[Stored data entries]
——
(* ===== verification/Perl.v ===== *)
(** * The Perl external scanner

    [crates/tree-sitter-perl-sqry/grammar-src/scanner.c] and [tsp_keywords.h]: the
    scan function, in the order of its parts. The local [c], which holds the
    last lookahead the code has read, is passed from part to part, since it may
    lag behind the lexer. A part either returns from the scan ([inl]) or goes on
    with its locals ([inr]); the labels of [goto]s are functions. *)

From S2P Require Import Prelude CArray CString Scan PerlUnicode PerlKeywords PerlIntuit PerlState.

(** [strchr(s, c) != NULL] of the scanner's own: finds the terminator as well. *)
Definition tsp_strchr (s : list Z) (c : Z) : bool := existsb (Z.eqb c) (s ++ [NUL]).

Definition isidfirst (c : Z) : outcome bool := if c =? "_" then Done true else is_tsp_id_start c.
Definition isidcont (c : Z) : outcome bool := if c =? "_" then Done true else is_tsp_id_continue c.

Definition is_interpolation_escape (c : Z) : bool :=
  (c <? 256) && tsp_strchr (cstr "$@-[{" ++ [BACKSLASH]) c.

(** [strcmp(word, k) == 0], for the characters stored in a block. *)
Definition word_is (word : list Z) (k : list Z) : bool := bool_decide (c_string word = k).

(** ** [tsp_keywords.h] *)

Definition KEYWORD_FIRST_CHAR_FILTER (la : Z) : bool := negb (existsb (Z.eqb la) (cstr "cmnprsu")).

Definition KEYWORD_WORD_CHAR (la : Z) : bool := existsb (Z.eqb la) (cstr "abcdeghklmnoprstu").

Inductive KwKind : Type := KW_NONE | KW_ALWAYS | KW_NEEDS_NAME.

Definition KEYWORD_MATCH (word : list Z) : KwKind :=
  if word_is word (cstr "package") || word_is word (cstr "use") || word_is word (cstr "no")
     || word_is word (cstr "class") || word_is word (cstr "role") then KW_ALWAYS
  else if word_is word (cstr "sub") || word_is word (cstr "method") then KW_NEEDS_NAME
  else KW_NONE.

Inductive PeekResult : Type :=
  | PEEK_NO_MATCH | PEEK_KEYWORD | PEEK_FAT_COMMA | PEEK_AUTOQUOTE_KEY | PEEK_NOT_KEYWORD.

Section scanner.
Context {L : Type} {HL : TSLexer L} {HW : WCType}.
Local Abbreviation M := (M L LexerState).

(** Go on with the result of a part, unless it returned. *)
Definition continue {A B} (m : M (bool + A)) (k : A → M (bool + B)) : M (bool + B) :=
  r <- m;;
  match r with
  | inl b => ret (inl b)
  | inr a => k a
  end.

Definition TOKEN (t : TokenType) : M bool := set_symbol (TokenType_to_Z t);; ret true.

(** [TOKEN] and [return] in a part. *)
Definition token {A} (t : TokenType) : M (bool + A) := r <- TOKEN t;; ret (inl r).
Definition return_ {A} (b : bool) : M (bool + A) := ret (inl b).
Definition next {A} (a : A) : M (bool + A) := ret (inr a).

Definition ADVANCE_C : M Z := advance_ false;; lookahead.

Definition is_whitespace (c : Z) : M bool := lift (is_tsp_whitespace c).
Definition id_first (c : Z) : M bool := lift (isidfirst c).
Definition id_cont (c : Z) : M bool := lift (isidcont c).

(** [while (cond) ADVANCE_C;] *)
Definition while_c (cond : Z → M bool) (c : Z) : M Z :=
  iter (λ c,
    b <- cond c;;
    if b : bool then c <- ADVANCE_C;; ret (inl c) else ret (inr c)) c.

(** [!lexer->eof(lexer)] *)
Definition not_eof : M bool := e <- eof;; ret (negb e).

(** [c != k && !lexer->eof(lexer)] *)
Definition until (k : Z) (c : Z) : M bool := if c =? k then ret false else not_eof.

Definition modify (f : LexerState → outcome LexerState) : M unit :=
  s <- get_payload;;
  s <- lift (f s);;
  set_payload s.

Definition skip_whitespace : M unit :=
  iter (λ _ : unit,
    c <- lookahead;;
    if c =? 0 then ret (inr tt)
    else
      w <- is_whitespace c;;
      if w : bool then advance_ true;; ret (inl tt) else ret (inr tt)) tt.

Definition skip_ws_to_eol : M bool :=
  iter (λ _ : unit,
    c <- lookahead;;
    if c =? 0 then ret (inr false)
    else
      w <- is_whitespace c;;
      if w : bool then
        advance_ true;;
        ret (if c =? LF then inr true else inl tt)
      else ret (inr false)) tt.

(** ** Statement keywords *)

(** The characters of the keyword set: the word, at most 15 of it, and the
    character behind it. *)
Definition read_keyword (la : Z) : M (list Z * Z) :=
  iter (λ '(word, la),
    if KEYWORD_WORD_CHAR la then
      let word := if (List.length word <? 15)%nat then word ++ [to_char la] else word in
      la <- ADVANCE_C;;
      ret (inl (word, la))
    else ret (inr (word, la))) ([], la).

(** [while (is_tsp_whitespace(la)) { lexer->advance(lexer, skip); la = lexer->lookahead; }] *)
Definition while_whitespace (skip : bool) (la : Z) : M Z :=
  iter (λ la,
    w <- is_whitespace la;;
    if w : bool then advance_ skip;; la <- lookahead;; ret (inl la) else ret (inr la)) la.

Definition peek_is_statement_keyword : M (PeekResult * bool) :=
  la <- lookahead;;
  if KEYWORD_FIRST_CHAR_FILTER la then ret (PEEK_NO_MATCH, false)
  else
    r <- read_keyword la;;
    let '(word, la) := r in
    longer <- id_cont la;;
    match (if longer : bool then KW_NONE else KEYWORD_MATCH word) with
    | KW_NONE =>
        la <- while_c id_cont la;;
        mark_end;;
        la <- while_whitespace false la;;
        ret (if la =? "=" then PEEK_AUTOQUOTE_KEY else PEEK_NOT_KEYWORD, false)
    | kind =>
        let is_structural := word_is word (cstr "method") || word_is word (cstr "class")
                             || word_is word (cstr "role") in
        la <- while_whitespace true la;;
        if la =? "=" then ret (PEEK_FAT_COMMA, is_structural)
        else
          first <- id_first la;;
          ret (match kind with
               | KW_NEEDS_NAME => if first : bool then PEEK_KEYWORD else PEEK_NOT_KEYWORD
               | _ => PEEK_KEYWORD
               end, is_structural)
    end.

(** ** Escapes *)

(** [maxlen] is not negative. *)
Definition _skip_chars (maxlen : nat) (allow : list Z) : M unit :=
  c <- lookahead;;
  iter (λ '(maxlen, c),
    match maxlen with
    | O => ret (inr tt)
    | S n =>
        if c =? 0 then ret (inr tt)
        else if tsp_strchr allow c then c <- ADVANCE_C;; ret (inl (n, c))
        else ret (inr tt)
    end) (maxlen, c).

Definition skip_hexdigits (maxlen : nat) : M unit := _skip_chars maxlen (cstr "0123456789ABCDEFabcdef").
Definition skip_octdigits (maxlen : nat) : M unit := _skip_chars maxlen (cstr "01234567").

Definition skip_braced : M unit :=
  c <- lookahead;;
  if negb (c =? "{") then ret tt
  else
    c <- ADVANCE_C;;
    while_c (λ c, ret (negb (c =? 0) && negb (c =? "}"))) c;;
    ADVANCE_C;;
    ret tt.

(** ** Autoquoted words, and the ends of the scan *)

(** The label [fat_comma_check]; what is behind it is the end of the scan. *)
Definition fat_comma_check (valid_symbols : TokenType → bool) : M bool :=
  c1 <- lookahead;;
  c <- ADVANCE_C;;
  if valid_symbols TOKEN_FAT_COMMA_AUTOQUOTED && ((c1 =? "=") && (c =? ">"))
  then TOKEN TOKEN_FAT_COMMA_AUTOQUOTED
  else if valid_symbols TOKEN_BRACE_AUTOQUOTED && (c1 =? "}") then TOKEN TOKEN_BRACE_AUTOQUOTED
  else ret false.

(** The rest of a comment: up to the first column of the next line. *)
Definition skip_comment (c : Z) : M Z :=
  while_c (λ _, col <- get_column;; if col =? 0 then ret false else not_eof) c.

(** The label [kw_autoquote]: white space and comments, up to the end of the
    input, where the scan returns. *)
Definition kw_autoquote (valid_symbols : TokenType → bool) (c : Z) : M bool :=
  r <- iter (λ c,
    w <- is_whitespace c;;
    if w || (c =? "#") then
      c <- while_c is_whitespace c;;
      c <- (if c =? "#" then c <- ADVANCE_C;; skip_comment c else ret c);;
      e <- eof;;
      if e : bool then ret (inr false) else ret (inl c)
    else ret (inr true)) c;;
  if r : bool then fat_comma_check valid_symbols else ret false.

(** The label [heredoc_token_handling]. *)
Definition heredoc_token_handling : M bool :=
  c <- ADVANCE_C;;
  mark_end;;
  first <- id_first c;;
  if (c =? BACKSLASH) || (c =? "~") || first then TOKEN PERLY_HEREDOC
  else
    skip_whitespace;;
    c <- lookahead;;
    if (c =? "'") || (c =? DQUOTE) || (c =? "`") then TOKEN PERLY_HEREDOC
    else ret false.
End scanner.

Notation "x <-? m ;; k" := (continue m (λ x, k))
  (at level 100, m at next level, right associativity) : scan_scope.

(** ** The parts of the scan *)

Section parts.
Context {L : Type} {HL : TSLexer L} {HW : WCType}.
Local Abbreviation M := (M L LexerState).
Context (valid_symbols : TokenType → bool).
Local Abbreviation valid := valid_symbols.
Local Abbreviation is_ERROR := (valid_symbols TOKEN_ERROR).

Definition scan_gobbled (c : Z) : M (bool + Z) :=
  if negb is_ERROR && valid TOKEN_GOBBLED_CONTENT then
    while_c (λ _, not_eof) c;;
    token TOKEN_GOBBLED_CONTENT
  else next c.

(** A line that begins with a dot: whether nothing but white space follows it. *)
Definition only_dot (c : Z) : M (bool * Z) :=
  c <- ADVANCE_C;;
  c <- while_c (λ c, ret ((c =? " ") || (c =? TAB) || (c =? CR))) c;;
  if c =? LF then ret (true, c)
  else e <- eof;; ret (e, c).

(** A line of a format; [inr] behind the last one. *)
Definition format_line (c : Z) : M (Z + Z) :=
  e <- eof;;
  if e : bool then ret (inr c)
  else
    r <- (if c =? "." then only_dot c else ret (false, c));;
    let '(dot, c) := r in
    if dot : bool then
      if c =? LF then c <- ADVANCE_C;; ret (inr c) else ret (inr c)
    else
      c <- while_c (until LF) c;;
      if c =? LF then c <- ADVANCE_C;; ret (inl c) else ret (inl c).

Definition scan_format (c : Z) : M (bool + Z) :=
  if negb is_ERROR && valid TOKEN_FORMAT_CONTENT then
    c <- while_c (until LF) c;;
    c <- (if c =? LF then ADVANCE_C else ret c);;
    iter format_line c;;
    mark_end;;
    token TOKEN_FORMAT_CONTENT
  else next c.

Definition scan_operators (c : Z) : M (bool + Z) :=
  if negb is_ERROR && valid TOKEN_NONASSOC then token TOKEN_NONASSOC
  else if negb is_ERROR && valid TOKEN_X_OP && (c =? "x") then
    c <- ADVANCE_C;;
    if ("0" <=? c) && (c <=? "9") then mark_end;; token TOKEN_X_OP else return_ false
  else next c.

(** *** Heredocs *)

(** The rest of a line: the line, whether it has an escape, and [c]. *)
Definition read_line (line : TSPString) (c : Z) : M (TSPString * bool * Z) :=
  iter (λ '(line, saw_escape, c),
    more <- until LF c;;
    if more : bool then
      r <- (if c =? CR then
              c <- ADVANCE_C;;
              if c =? LF then ret None
              else line <- lift (tspstring_push line CR);; ret (Some (line, c))
            else ret (Some (line, c)));;
      match r with
      | None => ret (inr (line, saw_escape, LF))
      | Some (line, c) =>
          line <- lift (tspstring_push line c);;
          let saw_escape := saw_escape || (c =? "$") || (c =? "@") || (c =? BACKSLASH) in
          c <- ADVANCE_C;;
          ret (inl (line, saw_escape, c))
      end
    else ret (inr (line, saw_escape, c))) (line, false, c).

(** A line of a heredoc; the loop ends with a return, or at the end of the input. *)
Definition heredoc_line (front : HeredocEntry) (p : TSPString * Z) : M (TSPString * Z + (bool + Z)) :=
  let '(line, c) := p in
  e <- eof;;
  if e : bool then ret (inr (inr c))
  else
    s <- get_payload;;
    col <- get_column;;
    let is_valid_start_pos := (heredoc_state s =? HEREDOC_END) || (col =? 0) in
    c <- (if is_valid_start_pos && indents front then skip_whitespace;; lookahead else ret c);;
    mark_end;;
    r <- read_line (tspstring_reset line) c;;
    let '(line, saw_escape, c) := r in
    if is_valid_start_pos && tspstring_eq line (delim front) then
      if negb (heredoc_state s =? HEREDOC_END) then
        set_payload (set_heredoc_state s HEREDOC_END);;
        b <- TOKEN TOKEN_HEREDOC_MIDDLE;;
        ret (inr (inl b))
      else
        mark_end;;
        modify lexerstate_finish_heredoc;;
        b <- TOKEN TOKEN_HEREDOC_END;;
        ret (inr (inl b))
    else if saw_escape && interpolates front then
      set_payload (set_heredoc_state s HEREDOC_CONTINUE);;
      b <- TOKEN TOKEN_HEREDOC_MIDDLE;;
      ret (inr (inl b))
    else
      c <- ADVANCE_C;;
      ret (inl (line, c)).

(** The rest of a line that has an escape: up to the escape or the line feed. *)
Definition heredoc_continue (p : bool * Z) : M (bool * Z + (bool + bool * Z)) :=
  let '(saw_chars, c) := p in
  if is_interpolation_escape c then mark_end;; ret (inr (inr (saw_chars, c)))
  else if c =? LF then
    mark_end;;
    s <- get_payload;;
    set_payload (set_heredoc_state s HEREDOC_UNKNOWN);;
    b <- TOKEN TOKEN_HEREDOC_MIDDLE;;
    ret (inr (inl b))
  else
    c <- ADVANCE_C;;
    ret (inl (true, c)).

Definition scan_heredoc_middle (c : Z) : M (bool + Z) :=
  s <- get_payload;;
  if valid TOKEN_HEREDOC_MIDDLE && negb is_ERROR && (0 <? heredoc_count s) then
    front <- lift (lexerstate_front_heredoc s);;
    if negb (heredoc_state s =? HEREDOC_CONTINUE) then
      iter (heredoc_line front) (tspstring_zero, c)
    else
      r <-? iter heredoc_continue (false, c);;
      let '(saw_chars, c) := r in
      if saw_chars : bool then token TOKEN_HEREDOC_MIDDLE else next c
  else next c.

(** White space up to the end of the line: [crossed_newline]. *)
Definition scan_line_start (c : Z) : M (bool + bool) :=
  if negb is_ERROR && iswspace c && valid TOKEN_NO_INTERP_WHITESPACE_ZW
  then token TOKEN_NO_INTERP_WHITESPACE_ZW
  else
    crossed_newline <- skip_ws_to_eol;;
    s <- get_payload;;
    col <- get_column;;
    if valid TOKEN_HEREDOC_START && (heredoc_state s =? HEREDOC_START) && (col =? 0) then
      set_payload (set_heredoc_state s HEREDOC_UNKNOWN);;
      token TOKEN_HEREDOC_START
    else next crossed_newline.

(** *** Attributes *)

Definition attribute_value (p : Z * Z) : M (Z * Z + unit) :=
  let '(delimcount, c) := p in
  e <- eof;;
  if e : bool then ret (inr tt)
  else if c =? BACKSLASH then
    ADVANCE_C;;
    c <- ADVANCE_C;;
    ret (inl (delimcount, c))
  else if c =? "(" then
    delimcount <- lift (i32_incr delimcount);;
    c <- ADVANCE_C;;
    ret (inl (delimcount, c))
  else if c =? ")" then
    if negb (delimcount =? 0) then
      delimcount <- lift (i32_decr delimcount);;
      c <- ADVANCE_C;;
      ret (inl (delimcount, c))
    else ret (inr tt)
  else
    c <- ADVANCE_C;;
    ret (inl (delimcount, c)).

Definition scan_attribute (c : Z) : M (bool + Z) :=
  if negb is_ERROR && valid TOKEN_ATTRIBUTE_VALUE_BEGIN && (c =? "(")
  then token TOKEN_ATTRIBUTE_VALUE_BEGIN
  else if negb is_ERROR && valid TOKEN_ATTRIBUTE_VALUE then
    iter attribute_value (0, c);;
    token TOKEN_ATTRIBUTE_VALUE
  else next c.

(** The white space: [skipped_whitespace] and [c]. *)
Definition scan_whitespace (c : Z) : M (bool + bool * Z) :=
  w <- is_whitespace c;;
  r <- (if w : bool then skip_whitespace;; c <- lookahead;; ret (true, c) else ret (false, c));;
  let '(skipped_whitespace, c) := r in
  if (c =? 26) && valid TOKEN_CTRL_Z then token TOKEN_CTRL_Z
  else next (skipped_whitespace, c).
End parts.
——
Task instructions: Retype exactly the lines of the data above that fall between the line with "ret (match kind with" and the line with "while_c (λ c, ret (negb", inclusive, and add nothing.

Exercise output:
          ret (match kind with
               | KW_NEEDS_NAME => if first : bool then PEEK_KEYWORD else PEEK_NOT_KEYWORD
               | _ => PEEK_KEYWORD
               end, is_structural)
    end.

(** ** Escapes *)

(** [maxlen] is not negative. *)
Definition _skip_chars (maxlen : nat) (allow : list Z) : M unit :=
  c <- lookahead;;
  iter (λ '(maxlen, c),
    match maxlen with
    | O => ret (inr tt)
    | S n =>
        if c =? 0 then ret (inr tt)
        else if tsp_strchr allow c then c <- ADVANCE_C;; ret (inl (n, c))
        else ret (inr tt)
    end) (maxlen, c).

Definition skip_hexdigits (maxlen : nat) : M unit := _skip_chars maxlen (cstr "0123456789ABCDEFabcdef").
Definition skip_octdigits (maxlen : nat) : M unit := _skip_chars maxlen (cstr "01234567").

Definition skip_braced : M unit :=
  c <- lookahead;;
  if negb (c =? "{") then ret tt
  else
    c <- ADVANCE_C;;
    while_c (λ c, ret (negb (c =? 0) && negb (c =? "}"))) c;;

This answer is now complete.